Elle fut tirée de ses pensées pétillantes par un signe de Dahlia, qui l'invitait à pénétrer dans l'édifice. Elle suivit docilement son amie, qui connaissait déjà les lieux. Captivée par l'architecture, elle mit quelques minutes à remarquer que le trajet était étonnement long. Ce n'était pas fondamentalement surprenant pour un monument aussi imposant, c'est pourquoi elle se garda de faire tout commentaire jusqu'à ce que sa partenaire lui confirme l'étrangeté de la situation.
« Au moins vingt minutes. Oui, tu as raison nous devrions faire marche arrière, concéda-t-elle. Ne t'endors pas en arrivant à la bonne intersection cette fois-ci ! la taquina-t-elle en lui tapotant l'épaule. »
Quelques minutes plus tard, les deux voyageuses atteignirent un croisement à trois embranchements.
« Tiens, c'est étrange, je ne me souviens pas d'être passée par là. Il faut croire que j'ai moi aussi l'esprit embué... Cet endroit te dit quelque chose ? S'enquit-elle, perplexe»

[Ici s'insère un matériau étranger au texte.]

(** Cells allocated so far. *)
Definition below (cs : gmap Z cell) (n : Z) : Prop := ∀ e, e ∈ dom cs -> e < n.
Lemma below_insert cs n e c : e < n -> below cs n -> below (<[e := c]> cs) n.
Proof. intros He Hb x. rewrite dom_insert, elem_of_union, elem_of_singleton. intros [->|]; auto. Qed.
Lemma below_delete cs n e : below cs n -> below (delete e cs) n.
Proof. intros Hb x. rewrite dom_delete, elem_of_difference. intros [? _]. auto. Qed.
Lemma below_next cs n : below cs n -> below cs (n + 1).
Proof. intros Hb x Hx. specialize (Hb x Hx). lia. Qed.
Create HintDb queue.
#[export] Hint Resolve below_insert below_delete below_next : queue.
#[export] Hint Extern 2 (_ < _) => lia : queue.

(** ** The heap and what it stands for

    The abstract state gives each queue its references and its cells in order. *)
Record aqueue := AQueue { a_refs : Z; a_items : list (Z * Z) }.
Definition qv (a : aqueue) : queue :=
  Queue (a_refs a) (first_id (a_items a)) (last_id (a_items a)) (u32 (Z.of_nat (length (a_items a)))).

Section Rep.
Context {U : Type}.
Implicit Types (h : heap U) (m : gmap Z aqueue).

Record rep h m : Prop := Rep {
  rep_queues : h_queues h = qv <$> m;
  rep_seg : ∀ q a, m !! q = Some a -> seg (h_cells h) (first_id (a_items a)) (a_items a) None;
  rep_nodup : ∀ q a, m !! q = Some a -> NoDup (ids (a_items a));
  rep_disjoint : ∀ q1 q2 a1 a2, m !! q1 = Some a1 -> m !! q2 = Some a2 -> q1 <> q2 -> disjoint (ids (a_items a1)) (ids (a_items a2));
  rep_cells : below (h_cells h) (h_next_cell h);
  rep_fresh : ∀ q, q ∈ dom m -> q < h_next_queue h }.

Lemma rep_lookup h m q a : rep h m -> m !! q = Some a -> h_queues h !! q = Some (qv a).
Proof. intros Hr Ha. by rewrite (rep_queues _ _ Hr), lookup_fmap, Ha. Qed.

(** A change of one queue: its cells, and fresh ones, may change. *)
Lemma rep_update h h' m q a a' :
  rep h m -> m !! q = Some a ->
  h_queues h' = <[q := qv a']> (h_queues h) ->
  (∀ e, e ∉ ids (a_items a) -> e < h_next_cell h -> h_cells h' !! e = h_cells h !! e) ->
  seg (h_cells h') (first_id (a_items a')) (a_items a') None ->
  NoDup (ids (a_items a')) ->
  (∀ e, e ∈ ids (a_items a') -> e ∈ ids (a_items a) \/ h_next_cell h <= e) ->
  below (h_cells h') (h_next_cell h') ->
  h_next_queue h' = h_next_queue h ->
  rep h' (<[q := a']> m).
Proof.
  intros Hr Ha Hq Hf Hs Hn Hi Hc Hx.
  assert (Hother : ∀ p b, q <> p -> m !! p = Some b ->
    (∀ e, e ∈ ids (a_items b) -> (e ∉ ids (a_items a)) /\ e < h_next_cell h)).
  { intros p b Hp Hb e He. split.
    - intros He'. by apply (rep_disjoint _ _ Hr q p a b Ha Hb Hp e).
    - apply (rep_cells _ _ Hr). eapply seg_dom; [by eapply rep_seg | done]. }
  split.
  - by rewrite Hq, (rep_queues _ _ Hr), fmap_insert.
  - intros p b. destruct (decide (q = p)) as [<-|Hp]; [by rewrite lookup_insert_eq; intros [= <-]|].
    rewrite lookup_insert_ne by done. intros Hb. eapply seg_frame; [|by eapply rep_seg].
    intros e He. apply Hf; by eapply Hother.
  - intros p b. destruct (decide (q = p)) as [<-|Hp]; [by rewrite lookup_insert_eq; intros [= <-]|].
    rewrite lookup_insert_ne by done. by eapply rep_nodup.
  - intros q1 q2 a1 a2. destruct (decide (q = q1)) as [<-|H1], (decide (q = q2)) as [<-|H2];
      [done|..]; rewrite ?lookup_insert_eq, ?lookup_insert_ne by done.
    + intros [= <-] H2' _ e He1 He2. destruct (Hother _ _ H2 H2' e He2) as [Hna Hlt].
      destruct (Hi e He1); [done | lia].
    + intros H1' [= <-] _ e He1 He2. destruct (Hother _ _ H1 H1' e He1) as [Hna Hlt].
      destruct (Hi e He2); [done | lia].
    + intros. by eapply rep_disjoint.
  - done.
  - intros p. rewrite dom_insert, elem_of_union, elem_of_singleton, Hx.
    intros [->|Hp]; apply (rep_fresh _ _ Hr); [by apply elem_of_dom_2 in Ha | done].
Qed.
End Rep.

(** ** The steps of the operations *)
Section Steps.
Context {U : Type}.
Implicit Types (h : heap U) (m : gmap Z aqueue).

Lemma wp_get_queue q v Q h : h_queues h !! q = Some v -> Q v h -> wp (get_queue q) Q h.
Proof. intros Hv HQ. apply wp_bind, wp_get, (wp_lift _ v); [by rewrite Hv | done]. Qed.
Lemma wp_get_cell e c Q h : h_cells h !! e = Some c -> Q c h -> wp (get_cell e) Q h.
Proof. intros Hv HQ. apply wp_bind, wp_get, (wp_lift _ c); [by rewrite Hv | done]. Qed.
Lemma wp_set_queue q v v' Q h :
  h_queues h !! q = Some v -> Q tt (set_queues (<[q := v']> (h_queues h)) h) -> wp (set_queue q v') Q h.
Proof. intros Hv HQ. unfold set_queue. apply wp_bind, (wp_get_queue _ v); [done | exact HQ]. Qed.
Lemma wp_change_queue q v f Q h :
  h_queues h !! q = Some v -> Q tt (set_queues (<[q := f v]> (h_queues h)) h) -> wp (change_queue q f) Q h.
Proof. intros Hv HQ. apply wp_bind, (wp_get_queue _ v); [done|]. by apply (wp_set_queue _ v). Qed.
Lemma wp_set_next e d n n' Q h :
  h_cells h !! e = Some (Cell d n) -> Q tt (set_cells (<[e := Cell d n']> (h_cells h)) h) ->
  wp (set_next e n') Q h.
Proof.
  intros Hv HQ. unfold set_next, set_cell. do 2 apply wp_bind, (wp_get_cell _ _ _ _ Hv). exact HQ.
Qed.
Lemma wp_free_cell e c Q h :
  h_cells h !! e = Some c -> Q tt (set_cells (delete e (h_cells h)) h) -> wp (free_cell e) Q h.
Proof. intros Hv HQ. unfold free_cell. apply wp_bind, (wp_get_cell _ _ _ _ Hv). exact HQ. Qed.
Lemma wp_entry_new d Q h :
  Q (h_next_cell h) (Heap (h_queues h) (<[h_next_cell h := Cell d None]> (h_cells h)) (h_next_queue h)
    (h_next_cell h + 1) (h_user h)) -> wp (queue_entry_new d) Q h.
Proof. done. Qed.

(** What the loops find: the first entry that matches, with the one before it. *)
Fixpoint find_entry (p : Z -> bool) (prev : option Z) (l : list (Z * Z)) : option (option Z * Z) :=
  match l with
  | [] => None
  | (e, d) :: l' => if p d then Some (prev, e) else find_entry p (Some e) l'
  end.

Lemma wp_scan fuel p prev start l (Q : option (option Z * Z) -> heap U -> Prop) h :
  seg (h_cells h) start l None -> (length l <= fuel)%nat -> Q (find_entry p prev l) h ->
  wp (scan fuel p prev start) Q h.
Proof.
  revert prev start l. induction fuel as [|fuel IH]; intros prev start [|[e d] l] Hs Hf HQ;
    cbn in Hs, Hf; try lia; try by subst.
  destruct Hs as (-> & n & Hn & Hl). cbn [scan]. apply wp_bind, (wp_get_cell _ _ _ _ Hn).
  cbn [find_entry] in HQ. cbn [c_data c_next]. destruct (p d); [done|]. apply (IH _ _ l); [done | lia | done].
Qed.

Lemma wp_scan_queue q p a m (Q : option (option Z * Z) -> heap U -> Prop) h :
  rep h m -> m !! q = Some a -> Q (find_entry p None (a_items a)) h -> wp (scan_queue q p) Q h.
Proof.
  intros Hr Ha HQ. apply wp_bind, (wp_get_queue _ (qv a)); [by eapply rep_lookup|].
  apply wp_bind, wp_get. cbn [qv q_head].
  apply (wp_scan _ _ _ _ (a_items a)); [by eapply rep_seg | | done].
  eapply seg_size; [by eapply rep_seg | by eapply rep_nodup].
Qed.

(** The list with [x] after the cell [e]. *)
Fixpoint insert_after (e : Z) (x : Z * Z) (l : list (Z * Z)) : list (Z * Z) :=
  match l with
  | [] => []
  | (f, d) :: l' => if e =? f then (f, d) :: x :: l' else (f, d) :: insert_after e x l'
  end.
Lemma insert_after_app e d x l1 l2 :
  e ∉ ids l1 -> insert_after e x (l1 ++ (e, d) :: l2) = l1 ++ (e, d) :: x :: l2.
Proof.
  induction l1 as [|[f df] l1 IH]; intros He; cbn [app insert_after]; [by rewrite Z.eqb_refl|].
  rewrite ids_cons in He. destruct (Z.eqb_spec e f) as [->|]; [by destruct He; left|].
  rewrite IH; [done|]. intros H. apply He. by right.
Qed.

Tout en écoutant la réponse de la garde Aelith examina les différents chemins qui s'ouvraient à elles. Les trois couloirs, dépourvus de fenêtres, étaient d'aspect identique, décorés des mêmes sculptures et dallés du même marbre. Voilà qui l'avançait bien peu. La jeune femme frotta songeusement son menton.
«Tu ne trouves pas curieux que nous n'ayons croisé aucune sœur jusqu'à présent? Était-ce le cas lors de ta dernière visite ? »
Alors qu'elle considérait l'allée de gauche pour y déceler un indice sur leur position, un léger bruit sourd, tel un caillou tombé au sol, s'échappa de celle-ci.
« Quelqu'un est sûrement en train de s'approcher, allons à sa rencontre ! S'exclama-t-elle en s'élançant sans laisser de choix à Dahlia. »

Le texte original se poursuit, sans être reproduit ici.